**INFORMATION GIVEN**:
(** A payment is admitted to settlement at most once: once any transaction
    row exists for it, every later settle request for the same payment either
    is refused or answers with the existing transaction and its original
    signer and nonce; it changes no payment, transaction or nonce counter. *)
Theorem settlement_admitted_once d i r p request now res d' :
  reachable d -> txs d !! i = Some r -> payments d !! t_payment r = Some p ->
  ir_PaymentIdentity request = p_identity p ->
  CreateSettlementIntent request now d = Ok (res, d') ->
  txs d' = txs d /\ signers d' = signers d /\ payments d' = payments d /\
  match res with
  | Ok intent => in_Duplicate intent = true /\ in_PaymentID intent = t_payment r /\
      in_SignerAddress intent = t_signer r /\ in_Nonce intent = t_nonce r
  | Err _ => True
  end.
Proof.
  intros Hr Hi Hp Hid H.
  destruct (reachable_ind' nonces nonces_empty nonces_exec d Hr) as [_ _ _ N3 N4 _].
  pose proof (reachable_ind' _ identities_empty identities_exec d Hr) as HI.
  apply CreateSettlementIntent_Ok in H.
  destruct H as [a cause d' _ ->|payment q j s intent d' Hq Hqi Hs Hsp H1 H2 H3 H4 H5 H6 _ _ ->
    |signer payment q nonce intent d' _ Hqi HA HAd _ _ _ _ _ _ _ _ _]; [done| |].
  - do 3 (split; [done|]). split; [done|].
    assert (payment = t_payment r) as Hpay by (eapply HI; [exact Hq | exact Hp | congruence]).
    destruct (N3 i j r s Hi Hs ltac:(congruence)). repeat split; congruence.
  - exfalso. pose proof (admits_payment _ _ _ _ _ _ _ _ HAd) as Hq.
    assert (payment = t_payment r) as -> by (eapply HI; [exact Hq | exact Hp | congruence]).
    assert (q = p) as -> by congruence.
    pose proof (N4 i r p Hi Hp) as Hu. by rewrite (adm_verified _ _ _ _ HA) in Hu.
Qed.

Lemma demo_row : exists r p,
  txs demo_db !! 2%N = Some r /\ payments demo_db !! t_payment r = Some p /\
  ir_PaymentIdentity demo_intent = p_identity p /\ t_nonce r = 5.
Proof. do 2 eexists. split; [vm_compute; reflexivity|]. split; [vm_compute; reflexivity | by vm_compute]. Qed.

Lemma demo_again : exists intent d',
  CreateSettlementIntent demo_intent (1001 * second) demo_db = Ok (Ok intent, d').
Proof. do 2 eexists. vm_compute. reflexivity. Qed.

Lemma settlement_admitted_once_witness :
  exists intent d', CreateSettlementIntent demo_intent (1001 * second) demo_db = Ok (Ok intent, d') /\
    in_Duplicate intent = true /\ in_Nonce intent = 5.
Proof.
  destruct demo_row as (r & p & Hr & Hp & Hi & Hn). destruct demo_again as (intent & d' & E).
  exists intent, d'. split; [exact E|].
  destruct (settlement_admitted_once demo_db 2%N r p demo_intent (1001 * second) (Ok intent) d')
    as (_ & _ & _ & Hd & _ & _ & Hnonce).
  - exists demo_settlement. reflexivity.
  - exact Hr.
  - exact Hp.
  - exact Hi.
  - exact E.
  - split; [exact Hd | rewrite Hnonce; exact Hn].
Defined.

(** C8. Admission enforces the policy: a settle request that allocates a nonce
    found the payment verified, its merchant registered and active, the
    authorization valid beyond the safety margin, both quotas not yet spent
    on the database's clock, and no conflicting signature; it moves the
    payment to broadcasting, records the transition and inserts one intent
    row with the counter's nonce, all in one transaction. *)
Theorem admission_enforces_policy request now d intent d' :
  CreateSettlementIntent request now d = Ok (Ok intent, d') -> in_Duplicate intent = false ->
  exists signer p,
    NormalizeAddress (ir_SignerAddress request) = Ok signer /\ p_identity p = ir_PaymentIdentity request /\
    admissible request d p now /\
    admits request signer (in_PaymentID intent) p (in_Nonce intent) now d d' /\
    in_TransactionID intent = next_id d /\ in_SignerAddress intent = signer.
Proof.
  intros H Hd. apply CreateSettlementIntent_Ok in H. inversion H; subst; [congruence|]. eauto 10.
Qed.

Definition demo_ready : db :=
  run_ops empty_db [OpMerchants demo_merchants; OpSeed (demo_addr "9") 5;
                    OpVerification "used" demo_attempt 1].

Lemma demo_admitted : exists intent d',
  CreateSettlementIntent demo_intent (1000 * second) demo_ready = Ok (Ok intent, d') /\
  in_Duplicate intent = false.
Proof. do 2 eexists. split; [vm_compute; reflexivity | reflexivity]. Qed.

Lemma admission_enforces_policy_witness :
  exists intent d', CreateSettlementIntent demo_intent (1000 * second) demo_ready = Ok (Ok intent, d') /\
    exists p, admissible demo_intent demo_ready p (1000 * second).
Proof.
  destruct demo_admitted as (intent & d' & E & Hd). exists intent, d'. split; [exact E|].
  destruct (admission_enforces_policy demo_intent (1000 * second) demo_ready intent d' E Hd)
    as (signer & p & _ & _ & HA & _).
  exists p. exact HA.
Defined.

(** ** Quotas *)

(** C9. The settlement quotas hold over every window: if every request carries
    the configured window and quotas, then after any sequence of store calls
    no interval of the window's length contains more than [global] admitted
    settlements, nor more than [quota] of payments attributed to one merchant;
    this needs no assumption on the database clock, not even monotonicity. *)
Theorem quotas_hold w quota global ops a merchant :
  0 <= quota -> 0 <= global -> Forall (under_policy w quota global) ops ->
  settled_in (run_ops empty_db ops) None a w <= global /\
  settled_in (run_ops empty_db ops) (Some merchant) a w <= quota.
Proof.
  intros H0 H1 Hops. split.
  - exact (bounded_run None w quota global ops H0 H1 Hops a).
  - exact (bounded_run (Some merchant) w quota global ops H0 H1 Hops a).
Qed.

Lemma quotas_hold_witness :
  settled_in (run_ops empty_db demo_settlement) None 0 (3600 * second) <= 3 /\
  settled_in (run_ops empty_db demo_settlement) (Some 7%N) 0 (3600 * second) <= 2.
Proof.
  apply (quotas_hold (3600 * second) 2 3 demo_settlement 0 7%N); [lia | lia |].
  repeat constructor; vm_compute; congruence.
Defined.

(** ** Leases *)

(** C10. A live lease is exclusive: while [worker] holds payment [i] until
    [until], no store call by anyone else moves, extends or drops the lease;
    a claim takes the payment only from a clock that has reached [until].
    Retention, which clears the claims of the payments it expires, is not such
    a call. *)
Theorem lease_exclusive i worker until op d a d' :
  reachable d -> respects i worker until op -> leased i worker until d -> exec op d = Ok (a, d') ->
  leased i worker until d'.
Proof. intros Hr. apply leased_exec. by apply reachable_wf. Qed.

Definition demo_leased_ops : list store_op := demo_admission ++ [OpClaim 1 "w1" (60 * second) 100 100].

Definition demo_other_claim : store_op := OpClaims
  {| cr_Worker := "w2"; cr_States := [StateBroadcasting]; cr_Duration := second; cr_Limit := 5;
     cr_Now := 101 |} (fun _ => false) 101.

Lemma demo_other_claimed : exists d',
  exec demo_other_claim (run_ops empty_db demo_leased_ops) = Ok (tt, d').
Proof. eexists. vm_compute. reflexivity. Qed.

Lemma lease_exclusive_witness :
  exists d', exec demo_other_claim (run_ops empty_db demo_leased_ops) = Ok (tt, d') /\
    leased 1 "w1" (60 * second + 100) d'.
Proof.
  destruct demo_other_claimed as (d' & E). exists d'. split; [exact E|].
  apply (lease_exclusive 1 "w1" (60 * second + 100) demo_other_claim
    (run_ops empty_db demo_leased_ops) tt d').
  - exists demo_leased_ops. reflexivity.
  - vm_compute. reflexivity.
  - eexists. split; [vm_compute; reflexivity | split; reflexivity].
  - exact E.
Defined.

...

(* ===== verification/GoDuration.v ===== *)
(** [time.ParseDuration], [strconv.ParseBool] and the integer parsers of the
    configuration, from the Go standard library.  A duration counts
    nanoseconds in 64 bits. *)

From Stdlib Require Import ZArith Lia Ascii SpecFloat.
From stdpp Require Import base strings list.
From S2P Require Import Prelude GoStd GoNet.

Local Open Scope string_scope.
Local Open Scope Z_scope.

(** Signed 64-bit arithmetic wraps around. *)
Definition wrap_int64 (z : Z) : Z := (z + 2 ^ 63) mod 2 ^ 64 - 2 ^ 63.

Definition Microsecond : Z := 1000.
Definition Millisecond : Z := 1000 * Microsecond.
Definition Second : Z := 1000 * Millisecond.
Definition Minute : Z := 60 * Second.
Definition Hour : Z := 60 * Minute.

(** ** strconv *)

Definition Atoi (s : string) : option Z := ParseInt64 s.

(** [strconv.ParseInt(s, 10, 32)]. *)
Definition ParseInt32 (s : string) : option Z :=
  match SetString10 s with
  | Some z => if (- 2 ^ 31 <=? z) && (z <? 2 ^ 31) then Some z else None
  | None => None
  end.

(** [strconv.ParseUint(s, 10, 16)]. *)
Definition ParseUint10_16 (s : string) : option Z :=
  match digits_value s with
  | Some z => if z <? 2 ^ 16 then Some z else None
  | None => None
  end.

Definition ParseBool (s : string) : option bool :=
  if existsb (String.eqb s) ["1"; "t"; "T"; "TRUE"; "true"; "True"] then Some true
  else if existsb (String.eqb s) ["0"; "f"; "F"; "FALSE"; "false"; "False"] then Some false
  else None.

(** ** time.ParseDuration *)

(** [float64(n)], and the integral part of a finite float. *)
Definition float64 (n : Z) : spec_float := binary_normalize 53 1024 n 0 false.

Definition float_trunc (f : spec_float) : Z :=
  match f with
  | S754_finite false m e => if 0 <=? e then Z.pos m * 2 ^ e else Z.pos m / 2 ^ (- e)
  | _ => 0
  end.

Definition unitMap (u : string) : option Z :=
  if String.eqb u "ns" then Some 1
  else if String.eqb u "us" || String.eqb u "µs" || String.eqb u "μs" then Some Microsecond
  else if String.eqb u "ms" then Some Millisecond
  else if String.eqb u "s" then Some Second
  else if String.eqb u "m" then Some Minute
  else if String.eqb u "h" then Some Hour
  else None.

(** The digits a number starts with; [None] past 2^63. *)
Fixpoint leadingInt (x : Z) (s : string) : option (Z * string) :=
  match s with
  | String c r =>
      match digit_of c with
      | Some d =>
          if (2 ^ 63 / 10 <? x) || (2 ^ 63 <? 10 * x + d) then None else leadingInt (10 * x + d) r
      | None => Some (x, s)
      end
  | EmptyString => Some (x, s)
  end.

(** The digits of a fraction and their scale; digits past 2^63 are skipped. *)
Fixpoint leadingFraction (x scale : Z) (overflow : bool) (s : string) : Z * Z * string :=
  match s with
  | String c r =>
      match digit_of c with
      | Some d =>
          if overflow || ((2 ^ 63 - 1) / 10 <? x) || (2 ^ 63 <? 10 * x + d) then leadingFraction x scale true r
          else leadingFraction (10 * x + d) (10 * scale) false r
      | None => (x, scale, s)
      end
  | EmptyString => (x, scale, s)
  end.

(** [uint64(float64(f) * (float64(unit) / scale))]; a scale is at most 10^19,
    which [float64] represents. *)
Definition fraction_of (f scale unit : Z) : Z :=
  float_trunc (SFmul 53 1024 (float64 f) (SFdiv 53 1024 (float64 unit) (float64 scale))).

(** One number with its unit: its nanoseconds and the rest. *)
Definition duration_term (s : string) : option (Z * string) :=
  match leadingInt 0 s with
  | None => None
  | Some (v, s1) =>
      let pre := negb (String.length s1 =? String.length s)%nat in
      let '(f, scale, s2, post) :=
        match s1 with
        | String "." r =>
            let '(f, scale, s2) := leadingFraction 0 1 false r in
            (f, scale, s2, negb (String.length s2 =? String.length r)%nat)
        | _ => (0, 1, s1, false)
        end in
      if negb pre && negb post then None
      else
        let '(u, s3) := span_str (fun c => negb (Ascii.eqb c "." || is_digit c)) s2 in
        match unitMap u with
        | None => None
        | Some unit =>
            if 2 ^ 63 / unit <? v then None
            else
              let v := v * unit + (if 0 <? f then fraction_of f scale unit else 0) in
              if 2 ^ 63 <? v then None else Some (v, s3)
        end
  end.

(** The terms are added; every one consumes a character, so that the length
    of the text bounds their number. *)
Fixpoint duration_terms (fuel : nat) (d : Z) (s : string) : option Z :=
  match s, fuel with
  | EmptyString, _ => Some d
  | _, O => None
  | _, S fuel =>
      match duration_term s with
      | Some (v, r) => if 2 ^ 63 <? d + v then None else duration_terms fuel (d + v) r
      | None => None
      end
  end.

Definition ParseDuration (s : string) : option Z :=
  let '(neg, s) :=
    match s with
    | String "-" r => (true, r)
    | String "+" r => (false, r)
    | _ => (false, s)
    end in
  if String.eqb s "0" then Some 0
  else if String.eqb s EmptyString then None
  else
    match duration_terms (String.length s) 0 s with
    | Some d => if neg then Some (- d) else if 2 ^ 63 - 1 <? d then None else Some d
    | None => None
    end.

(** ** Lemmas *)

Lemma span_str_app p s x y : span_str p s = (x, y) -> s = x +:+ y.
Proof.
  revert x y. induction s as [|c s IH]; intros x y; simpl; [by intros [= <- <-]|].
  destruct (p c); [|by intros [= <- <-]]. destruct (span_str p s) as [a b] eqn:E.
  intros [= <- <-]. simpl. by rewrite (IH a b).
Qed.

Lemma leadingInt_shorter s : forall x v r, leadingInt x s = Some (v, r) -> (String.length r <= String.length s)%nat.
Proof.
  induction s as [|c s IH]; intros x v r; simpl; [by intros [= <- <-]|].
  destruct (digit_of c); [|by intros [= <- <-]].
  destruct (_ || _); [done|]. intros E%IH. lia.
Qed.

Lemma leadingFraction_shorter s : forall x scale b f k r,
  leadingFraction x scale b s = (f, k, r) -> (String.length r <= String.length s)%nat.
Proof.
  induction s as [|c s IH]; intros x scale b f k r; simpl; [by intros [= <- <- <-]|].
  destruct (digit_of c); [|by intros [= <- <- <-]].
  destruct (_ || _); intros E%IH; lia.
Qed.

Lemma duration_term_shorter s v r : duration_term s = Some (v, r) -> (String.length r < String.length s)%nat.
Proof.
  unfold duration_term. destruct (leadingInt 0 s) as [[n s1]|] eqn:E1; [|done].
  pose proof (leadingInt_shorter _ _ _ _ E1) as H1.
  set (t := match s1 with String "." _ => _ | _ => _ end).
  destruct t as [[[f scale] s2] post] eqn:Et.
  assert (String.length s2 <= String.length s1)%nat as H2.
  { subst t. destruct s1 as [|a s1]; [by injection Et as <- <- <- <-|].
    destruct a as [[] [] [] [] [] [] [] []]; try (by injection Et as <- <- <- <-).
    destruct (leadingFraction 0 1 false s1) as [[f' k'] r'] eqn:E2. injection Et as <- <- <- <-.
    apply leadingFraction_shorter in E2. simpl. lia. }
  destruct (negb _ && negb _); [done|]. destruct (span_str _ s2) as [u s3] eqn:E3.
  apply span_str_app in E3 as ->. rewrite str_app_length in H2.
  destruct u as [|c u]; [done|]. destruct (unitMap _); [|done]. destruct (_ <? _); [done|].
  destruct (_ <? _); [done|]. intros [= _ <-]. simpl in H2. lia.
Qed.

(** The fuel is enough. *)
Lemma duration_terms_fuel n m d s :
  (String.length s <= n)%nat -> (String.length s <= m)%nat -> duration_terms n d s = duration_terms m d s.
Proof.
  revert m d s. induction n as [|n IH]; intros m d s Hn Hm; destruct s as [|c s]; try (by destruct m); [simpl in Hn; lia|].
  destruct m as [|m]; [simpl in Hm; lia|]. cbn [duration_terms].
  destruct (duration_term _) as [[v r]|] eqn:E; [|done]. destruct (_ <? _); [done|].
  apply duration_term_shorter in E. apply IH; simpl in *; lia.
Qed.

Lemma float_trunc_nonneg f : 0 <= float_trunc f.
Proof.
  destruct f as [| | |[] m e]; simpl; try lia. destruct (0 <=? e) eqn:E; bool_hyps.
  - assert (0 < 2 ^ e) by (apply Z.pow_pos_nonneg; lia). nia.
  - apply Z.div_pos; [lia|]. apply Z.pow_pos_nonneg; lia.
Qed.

**WHAT IS REQUIRED**: Every line that includes "strconv" must be copied from the material above.

**RESPONSE AREA**:
(** [time.ParseDuration], [strconv.ParseBool] and the integer parsers of the
(** ** strconv *)
(** [strconv.ParseInt(s, 10, 32)]. *)
(** [strconv.ParseUint(s, 10, 16)]. *)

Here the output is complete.